Ist Factoring für kleine Agenturen geeignet?
Ja – ab einem Jahresumsatz von ca. 250.000 € bieten spezialisierte Anbieter Factoringlösungen an. Selektives Factoring erlaubt den Einstieg bereits mit wenigen ausgewählten Forderungen.

Was passiert bei Abtretungsverboten in Kundenverträgen?
Bei bestehenden Abtretungsverboten ist stilles Factoring die Lösung: Der Forderungsverkauf wird dem Auftraggeber nicht offengelegt. Voraussetzung ist eine ausreichende Bonität der Agentur und "sauber" geführte offene Postenlisten.

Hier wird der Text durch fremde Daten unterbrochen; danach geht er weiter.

(* ===== verification/PyValue.v ===== *)
(** * Python values

    What the language does with values the program reads from JSON documents and
    columns: [repr] and [str], [==], [dict(...)], sorting by a key, and the
    computations that raise without touching a state. *)

From stdpp Require Import pretty.
From Stdlib Require Import Ascii.
From S2P Require Import Prelude Json.
Local Open Scope Z_scope.

(** ** Pure computations that may raise *)

Definition obind {A B} (o : outcome A) (k : A -> outcome B) : outcome B :=
  match o with Ret a => k a | Exc e => Exc e end.
Arguments obind : simpl never.
Notation "'let?' x ':=' m 'in' k" := (obind m (fun x => k))
  (at level 200, x name, m at level 100, k at level 200, right associativity) : py_scope.
Notation "m '??;' k" := (obind m (fun _ => k)) (at level 199, right associativity) : py_scope.

(** [for i, x in enumerate(l, start=i): ...], collecting the results *)
Fixpoint traverse {A B} (f : nat -> A -> outcome B) (i : nat) (l : list A) : outcome (list B) :=
  match l with
  | [] => Ret []
  | x :: l' => let? y := f i x in let? ys := traverse f (S i) l' in Ret (y :: ys)
  end.

(** [for x in l: ...] for the checks of its body *)
Fixpoint for_each {A} (f : A -> outcome unit) (l : list A) : outcome unit :=
  match l with [] => Ret tt | x :: l' => f x ??; for_each f l' end.

Lemma obind_Ret {A B} (o : outcome A) (k : A -> outcome B) b : obind o k = Ret b <-> exists a, o = Ret a /\ k a = Ret b.
Proof. unfold obind. destruct o; naive_solver. Qed.

Lemma for_each_Ret {A} (f : A -> outcome unit) l : for_each f l = Ret tt <-> forall x, x ∈ l -> f x = Ret tt.
Proof.
  induction l as [|x l IH]; simpl; [by split; [intros _ ? ?%elem_of_nil|]|].
  rewrite obind_Ret. setoid_rewrite IH. split.
  - intros ([] & Hx & Hl) y [->|Hy]%elem_of_cons; [done|by apply Hl].
  - intros H. exists tt. split; [apply H; left|]. intros y Hy. apply H. by right.
Qed.

Lemma traverse_Ret {A B} (f : nat -> A -> outcome B) i l ys :
  traverse f i l = Ret ys ->
  length ys = length l /\ forall k y, ys !! k = Some y -> exists x, l !! k = Some x /\ f (i + k)%nat x = Ret y.
Proof.
  revert i ys. induction l as [|x l IH]; simpl; intros i ys; [by intros [= <-]|].
  intros (y & Hy & (ys' & Hys & [= <-])%obind_Ret)%obind_Ret. apply IH in Hys as [Hlen Hys].
  split; [by simpl; rewrite Hlen|]. intros [|k] z; simpl.
  - intros [= <-]. exists x. by rewrite Nat.add_0_r.
  - intros Hz. destruct (Hys k z Hz) as (x' & ? & Hf). exists x'. by replace (i + S k)%nat with (S i + k)%nat by lia.
Qed.

(** ** [startswith] *)

Lemma starts_with_comparable (a b s : string) :
  starts_with a s = true -> starts_with b s = true -> starts_with a b = true \/ starts_with b a = true.
Proof.
  unfold starts_with. revert a b. induction s as [|c s IH]; intros [|x a] [|y b]; simpl; try (by (left + right)).
  destruct (ascii_dec x c) as [->|]; [|done]. destruct (ascii_dec y c) as [->|]; [|done].
  destruct (ascii_dec c c); [|done]. apply IH.
Qed.

(** ** [sorted] by an order; equal elements stay in place *)

Fixpoint insert_by {A} (le : A -> A -> bool) (x : A) (l : list A) : list A :=
  match l with [] => [x] | y :: l' => if le x y then x :: l else y :: insert_by le x l' end.
Definition sorted_by {A} (le : A -> A -> bool) (l : list A) : list A := fold_right (insert_by le) [] l.

Lemma insert_by_perm {A} (le : A -> A -> bool) x l : insert_by le x l ≡ₚ x :: l.
Proof. induction l as [|y l IH]; simpl; [done|]. destruct (le x y); [done|]. rewrite IH. apply Permutation_swap. Qed.
Lemma sorted_by_perm {A} (le : A -> A -> bool) l : sorted_by le l ≡ₚ l.
Proof. induction l as [|x l IH]; simpl; [done|]. by rewrite insert_by_perm, IH. Qed.

(** ** [repr] and [str]

    Bytes from 128 on belong to characters that are taken to be printable. *)

Definition single_quote : ascii := ascii_of_nat 39.

Definition repr_char (q c : ascii) : string :=
  let n := nat_of_ascii c in
  if Ascii.eqb c q || (n =? 92)%nat then String (ascii_of_nat 92) (String c EmptyString)
  else if (n =? 9)%nat then "\t"
  else if (n =? 10)%nat then "\n"
  else if (n =? 13)%nat then "\r"
  else if (n <? 32)%nat || (n =? 127)%nat
  then "\x" +:+ String (hex_digit (n / 16)) (String (hex_digit (n mod 16)) EmptyString)
  else String c EmptyString.
Fixpoint repr_chars (q : ascii) (s : string) : string :=
  match s with EmptyString => EmptyString | String c s' => repr_char q c +:+ repr_chars q s' end.
Fixpoint has_char (c : ascii) (s : string) : bool :=
  match s with EmptyString => false | String x s' => Ascii.eqb x c || has_char c s' end.

(** single quotes, unless the text has those and no double ones *)
Definition repr_string (s : string) : string :=
  let q := if has_char single_quote s && negb (has_char quote_char s) then quote_char else single_quote in
  String q (repr_chars q s +:+ String q EmptyString).

Fixpoint py_repr (j : json) : string :=
  match j with
  | JNull => "None"
  | JBool true => "True"
  | JBool false => "False"
  | JInt z => pretty z
  | JFloat r => r
  | JStr s => repr_string s
  | JArr l => "[" +:+ join ", " (map py_repr l) +:+ "]"
  | JObj d => "{" +:+ join ", " (map (fun kv => repr_string (fst kv) +:+ ": " +:+ py_repr (snd kv)) d) +:+ "}"
  end.

Definition py_str (j : json) : string := match j with JStr s => s | _ => py_repr j end.

(** ** [==] *)

(** objects by key, numbers by value
    ([repr] of a whole float of moderate size ends in [.0]) *)
Definition number_eqb (a b : json) : bool :=
  let whole j := match j with JBool x => Some (Z.b2z x) | JInt z => Some z | _ => None end in
  match a, b with
  | JFloat x, JFloat y => String.eqb x y
  | JFloat x, _ => match whole b with Some z => String.eqb x (pretty z +:+ ".0") | None => false end
  | _, JFloat y => match whole a with Some z => String.eqb y (pretty z +:+ ".0") | None => false end
  | _, _ => match whole a, whole b with Some x, Some y => x =? y | _, _ => false end
  end.
Fixpoint py_eqb (a b : json) {struct a} : bool :=
  match a, b with
  | JNull, JNull => true
  | JStr x, JStr y => String.eqb x y
  | JArr l, JArr m =>
      (fix go (l m : list json) : bool :=
         match l, m with [], [] => true | x :: l, y :: m => py_eqb x y && go l m | _, _ => false end) l m
  | JObj d, JObj e =>
      (length d =? length e)%nat &&
      (fix go (d : jdict) : bool :=
         match d with
         | [] => true
         | kv :: d => match dict_get (fst kv) e with Some w => py_eqb (snd kv) w | None => false end && go d
         end) d
  | _, _ => number_eqb a b
  end.

(** ** [dict(value)]

    A dictionary built from a list of pairs may have keys that are not strings. *)

Abbreviation pydict := (list (json * json)).

Fixpoint pydict_set (k v : json) (d : pydict) : pydict :=
  match d with
  | [] => [(k, v)]
  | (k', v') :: d' => if py_eqb k k' then (k', v) :: d' else (k', v') :: pydict_set k v d'
  end.

Definition type_name (j : json) : string :=
  match j with
  | JNull => "NoneType" | JBool _ => "bool" | JInt _ => "int" | JFloat _ => "float"
  | JStr _ => "str" | JArr _ => "list" | JObj _ => "dict"
  end.

Fixpoint characters (s : string) : list json :=
  match s with EmptyString => [] | String c s' => JStr (String c EmptyString) :: characters s' end.

(** what iterating over a value gives *)
Definition iterate (j : json) : option (list json) :=
  match j with
  | JStr s => Some (characters s)
  | JArr l => Some l
  | JObj d => Some (map (fun kv => JStr (fst kv)) d)
  | _ => None
  end.

Definition hashable (j : json) : bool := match j with JArr _ | JObj _ => false | _ => true end.

Fixpoint dict_items (n : nat) (l : list json) (d : pydict) : outcome pydict :=
  match l with
  | [] => Ret d
  | x :: l' =>
      let element := "dictionary update sequence element #" +:+ pretty n in
      match iterate x with
      | None => Exc (Exn TypeError ("cannot convert " +:+ element +:+ " to a sequence"))
      | Some [k; v] =>
          if hashable k then dict_items (S n) l' (pydict_set k v d)
          else Exc (Exn TypeError ("unhashable type: '" +:+ type_name k +:+ "'"))
      | Some e => Exc (Exn ValueError (element +:+ " has length " +:+ pretty (length e) +:+ "; 2 is required"))
      end
  end.

Definition dict_of (j : json) : outcome pydict :=
  match j with
  | JObj d => Ret (map (fun kv => (JStr (fst kv), snd kv)) d)
  | _ => match iterate j with
         | Some l => dict_items 0 l []
         | None => Exc (Exn TypeError ("'" +:+ type_name j +:+ "' object is not iterable"))
         end
  end.

Definition pydict_get (k : json) (d : pydict) : option json := snd <$> List.find (fun kv => py_eqb (fst kv) k) d.

(** [==] of two dictionaries *)
Definition pydict_eqb (d e : pydict) : bool :=
  (length d =? length e)%nat &&
  forallb (fun kv => match pydict_get (fst kv) e with Some w => py_eqb (snd kv) w | None => false end) d.

(** two sets of names are equal *)
Definition same_names (a b : list string) : bool :=
  forallb (fun x => mem_string x b) a && forallb (fun x => mem_string x a) b.

Lemma same_names_spec a b : same_names a b = true <-> forall x, x ∈ a <-> x ∈ b.
Proof.
  unfold same_names, mem_string. rewrite andb_true_iff, !forallb_forall. setoid_rewrite bool_decide_eq_true.
  setoid_rewrite list_elem_of_In. naive_solver.
Qed.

Können Fremdkostenanteile (Mediaeinkauf, Produktion) mitfactort werden?
Ja, wenn sie Teil einer einredefreien Gesamtrechnung sind und die Leistung vollständig abgenommen wurde. Die genaue Strukturierung klärt ein erfahrener Berater vorab.

Wie wirkt sich Factoring auf Kunden- und Agenturbeziehungen aus?
Im stillen Verfahren merkt der Auftraggeber nichts. Im offenen Verfahren enthält die Rechnung einen Abtretungsvermerk – das ist im B2B-Bereich heute üblich und wird von den meisten Auftraggebern problemlos akzeptiert, da es die verlängerten Zahlungsziele erst ermöglicht.